-------- Data in this exercise

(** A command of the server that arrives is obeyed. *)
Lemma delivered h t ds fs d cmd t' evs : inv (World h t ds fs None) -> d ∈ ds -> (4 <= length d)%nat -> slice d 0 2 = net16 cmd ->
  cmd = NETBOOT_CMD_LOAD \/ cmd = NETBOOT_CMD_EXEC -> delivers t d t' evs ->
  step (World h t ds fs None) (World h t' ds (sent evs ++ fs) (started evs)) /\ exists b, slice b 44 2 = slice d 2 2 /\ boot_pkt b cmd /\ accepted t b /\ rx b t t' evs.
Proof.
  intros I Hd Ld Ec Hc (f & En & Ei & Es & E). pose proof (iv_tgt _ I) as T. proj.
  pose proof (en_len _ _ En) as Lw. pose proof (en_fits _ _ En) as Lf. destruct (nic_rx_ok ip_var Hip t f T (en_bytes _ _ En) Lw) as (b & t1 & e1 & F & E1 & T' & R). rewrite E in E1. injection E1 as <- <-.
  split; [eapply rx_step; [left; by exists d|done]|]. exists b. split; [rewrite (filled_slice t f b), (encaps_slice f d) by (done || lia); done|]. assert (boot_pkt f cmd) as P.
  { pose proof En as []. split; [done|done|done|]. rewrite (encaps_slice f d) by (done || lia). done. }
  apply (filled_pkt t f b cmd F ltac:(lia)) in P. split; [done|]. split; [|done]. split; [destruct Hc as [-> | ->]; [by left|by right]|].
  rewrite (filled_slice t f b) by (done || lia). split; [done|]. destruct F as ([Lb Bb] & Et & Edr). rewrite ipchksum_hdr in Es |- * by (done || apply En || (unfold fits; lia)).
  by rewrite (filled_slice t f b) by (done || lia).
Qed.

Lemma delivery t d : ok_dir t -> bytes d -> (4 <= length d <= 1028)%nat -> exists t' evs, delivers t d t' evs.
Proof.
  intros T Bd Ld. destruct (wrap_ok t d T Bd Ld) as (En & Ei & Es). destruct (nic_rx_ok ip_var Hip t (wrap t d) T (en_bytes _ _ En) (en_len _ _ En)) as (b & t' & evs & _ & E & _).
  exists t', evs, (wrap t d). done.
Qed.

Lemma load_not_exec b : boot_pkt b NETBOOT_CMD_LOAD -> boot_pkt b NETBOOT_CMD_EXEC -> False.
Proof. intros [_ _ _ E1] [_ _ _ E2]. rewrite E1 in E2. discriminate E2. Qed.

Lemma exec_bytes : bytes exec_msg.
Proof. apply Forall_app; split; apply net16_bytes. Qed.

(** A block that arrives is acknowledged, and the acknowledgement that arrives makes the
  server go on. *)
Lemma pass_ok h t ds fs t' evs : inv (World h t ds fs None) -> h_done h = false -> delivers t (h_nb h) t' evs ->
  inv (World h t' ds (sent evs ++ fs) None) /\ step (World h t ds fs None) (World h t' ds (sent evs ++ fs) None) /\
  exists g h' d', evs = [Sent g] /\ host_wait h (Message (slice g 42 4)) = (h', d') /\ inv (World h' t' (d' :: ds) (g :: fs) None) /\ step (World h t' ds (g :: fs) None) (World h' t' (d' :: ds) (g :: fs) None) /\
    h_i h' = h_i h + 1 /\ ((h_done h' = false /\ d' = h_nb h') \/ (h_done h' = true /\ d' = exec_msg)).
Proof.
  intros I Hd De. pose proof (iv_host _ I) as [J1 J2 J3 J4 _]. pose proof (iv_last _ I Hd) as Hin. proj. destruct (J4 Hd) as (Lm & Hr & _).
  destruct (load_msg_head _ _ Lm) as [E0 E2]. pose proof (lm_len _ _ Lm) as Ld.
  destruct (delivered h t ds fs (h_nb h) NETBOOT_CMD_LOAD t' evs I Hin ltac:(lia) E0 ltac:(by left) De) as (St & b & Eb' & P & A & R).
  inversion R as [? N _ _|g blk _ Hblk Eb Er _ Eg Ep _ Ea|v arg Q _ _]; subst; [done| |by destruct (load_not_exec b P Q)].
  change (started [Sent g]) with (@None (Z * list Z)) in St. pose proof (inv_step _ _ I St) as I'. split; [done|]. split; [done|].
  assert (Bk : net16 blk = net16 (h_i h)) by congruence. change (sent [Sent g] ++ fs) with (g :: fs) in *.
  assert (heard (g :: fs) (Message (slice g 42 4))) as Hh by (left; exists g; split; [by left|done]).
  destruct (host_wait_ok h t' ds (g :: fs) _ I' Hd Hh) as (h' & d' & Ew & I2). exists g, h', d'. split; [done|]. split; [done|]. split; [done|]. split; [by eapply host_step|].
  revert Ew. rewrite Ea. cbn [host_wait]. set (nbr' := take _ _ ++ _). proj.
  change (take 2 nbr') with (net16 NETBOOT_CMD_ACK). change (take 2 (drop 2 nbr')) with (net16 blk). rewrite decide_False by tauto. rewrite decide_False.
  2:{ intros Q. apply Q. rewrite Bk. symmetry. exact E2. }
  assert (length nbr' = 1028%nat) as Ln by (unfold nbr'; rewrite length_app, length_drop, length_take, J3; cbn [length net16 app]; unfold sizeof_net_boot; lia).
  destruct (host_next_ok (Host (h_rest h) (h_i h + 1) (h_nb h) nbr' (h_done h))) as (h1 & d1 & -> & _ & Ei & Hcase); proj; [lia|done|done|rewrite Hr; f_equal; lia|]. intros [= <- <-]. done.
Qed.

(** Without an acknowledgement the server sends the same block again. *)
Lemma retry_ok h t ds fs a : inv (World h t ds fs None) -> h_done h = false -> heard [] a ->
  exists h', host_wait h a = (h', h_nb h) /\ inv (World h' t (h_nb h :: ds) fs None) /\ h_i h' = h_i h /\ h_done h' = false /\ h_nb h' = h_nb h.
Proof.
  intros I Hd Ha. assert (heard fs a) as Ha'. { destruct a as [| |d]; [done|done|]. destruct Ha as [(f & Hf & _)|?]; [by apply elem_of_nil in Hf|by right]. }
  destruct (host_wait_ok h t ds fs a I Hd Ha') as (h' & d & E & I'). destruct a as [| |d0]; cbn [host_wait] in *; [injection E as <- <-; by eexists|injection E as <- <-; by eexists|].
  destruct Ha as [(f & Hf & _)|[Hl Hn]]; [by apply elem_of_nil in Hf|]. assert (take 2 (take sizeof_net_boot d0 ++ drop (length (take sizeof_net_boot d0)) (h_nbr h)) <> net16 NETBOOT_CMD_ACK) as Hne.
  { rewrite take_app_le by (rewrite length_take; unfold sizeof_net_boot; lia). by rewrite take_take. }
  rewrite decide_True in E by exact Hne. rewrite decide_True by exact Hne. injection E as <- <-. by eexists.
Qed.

----------------

Among the records above, find the lines where the word "heard" appears and copy them.

  assert (heard (g :: fs) (Message (slice g 42 4))) as Hh by (left; exists g; split; [by left|done]).
Lemma retry_ok h t ds fs a : inv (World h t ds fs None) -> h_done h = false -> heard [] a ->
  intros I Hd Ha. assert (heard fs a) as Ha'. { destruct a as [| |d]; [done|done|]. destruct Ha as [(f & Hf & _)|?]; [by apply elem_of_nil in Hf|by right]. }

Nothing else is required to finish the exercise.